The complex nature of Big Data resources requires not only the use of various techniques to process them, but also to organize the entire process of managing such data. There are five identified phases in Big Data analysis system which include (Agrawal et al., 2011): (a) acquisition/recording; (b) extraction/cleaning/ annotation; (c) integration/aggregation/representation; (d) analysis/modeling; and (e) interpretation.

The data acquisition stage is a particularly important because the quality of the results of the analysis depends on its performance. The main difficulty at this stage is to reach relevant and reliable data sources. NoSQL databases are frequently used to acquire and store Big Data. Such systems just extract all data and do not categorize them or parse them by designing a schema. There exists a big challenge to generate right metadata to make a description of all data that are recorded, and the ways in which they are recorded and measured.

The second phase refers to cleaning and extracting the information that has already been received. It is necessary to change the format of the distributed data and prepare it for further analysis. The information that can be extracted from the data depends on its quality. It means that poor-quality data will almost always lead to poor results (“garbage in, garbage out”). Therefore, data cleaning (or scrubbing) is highlighted as one of the most important steps that should taken before data analysis is conducted. This often involves significant costs as the whole process can take from 50 to 80% of a data analyst’s time together with the actual data collection costs (Reimsbach-Kounatze, 2015).

The next step involves preparing and processing the data by using specific programs and programming languages, in other words organizing data. All data must be comprehensible for the computers. It has to be noticed that there is more than one way to store the information, which means that depending on the purpose the data can be presented differently in a more effective way.
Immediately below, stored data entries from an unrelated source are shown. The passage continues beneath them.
(* ===== verification/PointToPointProps.v ===== *)
(** * Correctness of point-to-point links

    Every operation keeps the invariant of the two streams, so no assertion of the devices
    and of the channel fails, frames arrive in the order they were accepted, and when the
    simulator has run all events every accepted frame has arrived. *)

From Stdlib Require Import Sorting.Sorted.
From S2P Require Import Prelude EventQueue Simulator Int64x64 NsTime Buffer BufferInv BufferProps Wire ErrorModel Queue QueueProps.
From S2P Require Import PointToPoint PointToPointInv.

Module LinkProps.
Import Simulator Buffer BufferInv ErrorModel Queue QueueProps PointToPoint PppWire LinkEvents LinkInv.

Section Links.
Context {EM : Type} `{ErrorModelOps EM} {S : Type} `{SchedulerLaws S}.
Context (uninit : Z -> nat -> Z) (resolution : NsTime.Unit) (units : Z).
Context (smax D delay : Z).
Implicit Types w : World EM S.
Implicit Types d : Device EM.
Notation device_ok := (device_ok units smax D delay).
Notation budget := (budget D).
Notation half := (half smax delay).
Notation flow := (flow smax delay).

Definition linked (a b : Z) (c : Channel) : Prop :=
  let l1 := mkLink IDLE (Some a) (Some b) in let l2 := mkLink IDLE (Some b) (Some a) in
  c = mkChannel delay 2 l1 l2 \/ c = mkChannel delay 2 l2 l1.
Definition device_of (ev : LinkEvent) : Z := match ev with EvTransmitComplete i => i | EvReceive i _ _ => i end.
(** The shared part of the invariant. *)
Record frame_inv (a b : Z) w : Prop := mkFrameInv {
  fi_sound : sound w;
  fi_ne : a <> b;
  fi_linked : linked a b (channel w);
  fi_packets : forall p, is_Some (packets w !! p) -> p < nextPacket w;
  fi_events : Forall (fun x => device_of x.2 = a \/ device_of x.2 = b) (agenda w)
}.
Record winv (a b : Z) w (acc1 acc2 : list Frame) : Prop := mkWinv {
  wi_frame : frame_inv a b w;
  wi_budget : budget a b 0 w;
  wi_devices : exists da db, devices w !! a = Some da /\ devices w !! b = Some db /\ device_ok da /\ device_ok db /\
    half a b (agenda w) (now w) (packets w) da (rx_log db) acc1 /\ half b a (agenda w) (now w) (packets w) db (rx_log da) acc2
}.
Lemma frame_inv_sym a b w : frame_inv a b w -> frame_inv b a w.
Proof.
  intros [Hs Hne Hl Hp He]. split; [done|done| |done|]; [unfold linked in *; tauto|]. eapply Forall_impl; [exact He|]. cbn. tauto.
Qed.
Lemma budget_sym a b n w : budget a b n w -> budget b a n w.
Proof. unfold LinkInv.budget, backlog. by rewrite (Z.add_comm (Z.of_nat (length (queue_of w b)))). Qed.
Lemma winv_sym a b w acc1 acc2 : winv a b w acc1 acc2 -> winv b a w acc2 acc1.
Proof.
  intros [Hf Hb (da&db&E1&E2&H1'&H2'&H3'&H4')]. split; [by apply frame_inv_sym|by apply budget_sym|]. exists db, da. by split_and!.
Qed.

(** ** Transmission *)

Definition measure (a b : Z) w : nat := length (pending (sim w)) + 2 * (length (queue_of w a) + length (queue_of w b)).

Lemma room_of w n : sound w -> m_nextUid (sim w) + n < 2 ^ 32 - 1 -> Z.of_nat (length (pending (sim w))) + n < 2 ^ 31 - 1 -> 0 <= n -> room (sim w).
Proof. intros Hs Hu Hl Hn. split; [lia|]. destruct (si_count _ (so_sim _ Hs)) as [-> _]. lia. Qed.
Lemma channel_TransmitStart_ok a b u p tx w d : sound w -> a <> b -> linked a b (channel w) -> devices w !! b = Some d -> 0 <= tx -> 0 <= delay -> tx + delay <= D -> now w + D < 2 ^ 63 -> room (sim w) ->
  exists e w', channel_TransmitStart u p a tx w = Some w' /\ scheduled e (EvReceive b u p) w w' /\ ts_of e = now w + tx + delay.
Proof.
  intros Hs Hne Hl Ed Htx Hd HD Hnow Hr. pose proof (si_time _ (so_sim _ Hs)). unfold now in *. unfold channel_TransmitStart.
  assert ((if bool_decide (m_src (m_link0 (channel w)) = Some a) then m_link0 (channel w) else m_link1 (channel w)) = mkLink IDLE (Some a) (Some b)) as El.
  { destruct Hl as [-> | ->]; cbn; [by rewrite bool_decide_eq_true_2|by rewrite bool_decide_eq_false_2 by congruence]. }
  assert (m_state (m_link0 (channel w)) = IDLE /\ m_state (m_link1 (channel w)) = IDLE /\ m_delay (channel w) = delay) as (->&->&->) by (by destruct Hl as [-> | ->]).
  rewrite El, bool_decide_eq_false_2 by done. cbn [negb NS_ASSERT m_dst]. rewrite Ed. rewrite i64_small by lia.
  destruct (schedule_with_context_ok (m_node d) (tx + delay) (EvReceive b u p) w Hs ltac:(lia) ltac:(unfold now; lia) Hr) as (e&w'&->&Hsc&Ht).
  exists e, w'. split_and!; [done|done|]. unfold now in Ht. lia.
Qed.
(** What [TransmitStart] adds to the world. *)
Lemma TransmitStart_ok a b p bytes w d db : bounds_ok resolution units smax D delay -> frame_inv a b w -> devices w !! a = Some d -> devices w !! b = Some db -> device_ok d ->
  m_txMachineState d = READY -> packets w !! p = Some bytes -> zlen bytes <= smax -> now w + D < 2 ^ 63 -> m_nextUid (sim w) + 2 < 2 ^ 32 - 1 -> Z.of_nat (length (pending (sim w))) + 2 < 2 ^ 31 - 1 ->
  exists e1 e2 w' s1, TransmitStart resolution a p w = Some w' /\ s1 = with_device a (set_tx BUSY (Some p) d) w /\
    sound w' /\ same_net s1 w' /\ now w' = now w /\ pending (sim w') ≡ₚ e2 :: e1 :: pending (sim w) /\
    agenda w' ≡ₚ (e2, EvReceive b p bytes) :: (e1, EvTransmitComplete a) :: agenda w /\
    now w + delay <= ts_of e2 <= ts_of e1 + delay /\ ts_of e2 <= now w + D /\ now w <= ts_of e1 <= now w + D /\
    (forall x, x ∈ pending (sim w) -> uid_of x < uid_of e2) /\ uid_of e1 < uid_of e2 /\ m_nextUid (sim w') = m_nextUid (sim w) + 2.
Proof.
  intros Hbo Hfi Ea Eb Hd HR Ep Hz Hnow Hu Hl. destruct (tx_time_bounded resolution units smax D delay d (zlen bytes) Hbo Hd) as (tx&Et&Htx&HD); [pose proof (zlen_nonneg bytes); lia|].
  destruct Hbo as [_ _ _ Hdl HD60]. destruct Hd as [_ Hgap _ [Hch _] _]. destruct Hfi as [Hs Hne Hli _ _]. pose proof (si_time _ (so_sim _ Hs)) as Htime.
  unfold TransmitStart. rewrite Ea, HR. cbn [bool_decide NS_ASSERT]. set (s1 := with_device a (set_tx BUSY (Some p) d) w). change (packets s1) with (packets w). rewrite bool_decide_eq_true_2 by done. cbn [NS_ASSERT]. rewrite Ep, Et.
  assert (sound s1) as Hs1 by (by destruct Hs). rewrite i64_small by lia.
  destruct (schedule_ok (tx + m_tInterframeGap d) (EvTransmitComplete a) s1 Hs1) as (e1&w1&->&[H1s (N1&N2&N3&N4) H1n H1p H1a H1u H1x]&Ht1); [lia|change (now s1) with (now w); lia|apply (room_of s1 2); cbn; lia || done|].
  rewrite Hch. cbn [NS_ASSERT]. change (sim s1) with (sim w) in *. change (now s1) with (now w) in *. change (agenda s1) with (agenda w) in *.
  assert (devices w1 !! b = Some db) as Eb1 by (rewrite N4; cbn; by rewrite lookup_insert_ne by congruence).
  assert (room (sim w1)) as Hr1 by (apply (room_of w1 1); [done|lia|rewrite H1p; cbn [length]; lia|lia]).
  destruct (channel_TransmitStart_ok a b p bytes tx w1 db H1s Hne) as (e2&w2&->&[H2s (M1&M2&M3&M4) H2n H2p H2a H2u H2x]&Ht2); [by rewrite N3|done|lia|lia|lia|lia|done|].
  exists e1, e2, w2, s1. rewrite H1n in Ht2. split_and!; try done; try lia.
  - split_and!; congruence.
  - by rewrite H2p, H1p.
  - by rewrite H2a, H1a.
  - intros x Hx. pose proof (si_issued _ (so_sim _ Hs) x Hx). lia.
Qed.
The step of analysis/modeling refers to the use of different data mining techniques (Schmarzo, 2013; Zhao, 2015). They include mainly (Chen et al., 2012) clustering, classification and prediction, outlier detection, association rules, sequence analysis, time series analysis, text mining, and also some new techniques such as social network analysis and sentiment analysis. Every data mining model relies on machine learning—supervised or unsupervised.

At the last stage, a critical assessment of the results obtained should be made. First of all, it should be decided whether the results obtained can be considered reliable, taking into account the scope of the sources analyzed. If the results obtained do not raise any doubts, they can be proceeded to their descriptive formulation and conclusions can be drawn which is the basic goal of the whole process.

The management of Big Data would not be successful if it was not for an appropriate environment that could support Big Data in dealing with storage, analytics, reporting, and applications. The environment must include all considerations of hardware, infrastructure software, operational software, management software, well-defined application programming interfaces, and even software developer tools (Hurwitz et al., 2013). The appropriate employment of Big Data algorithms to the analysis of the data of sufficient quality can provide numerous opportunities for improvements in the whole society. In addition to the market-wide benefits such as defining a more effective way of matching products and services to consumers, Big Data can also create opportunities for low-income and underserved communities (Ramirez et al., 2016).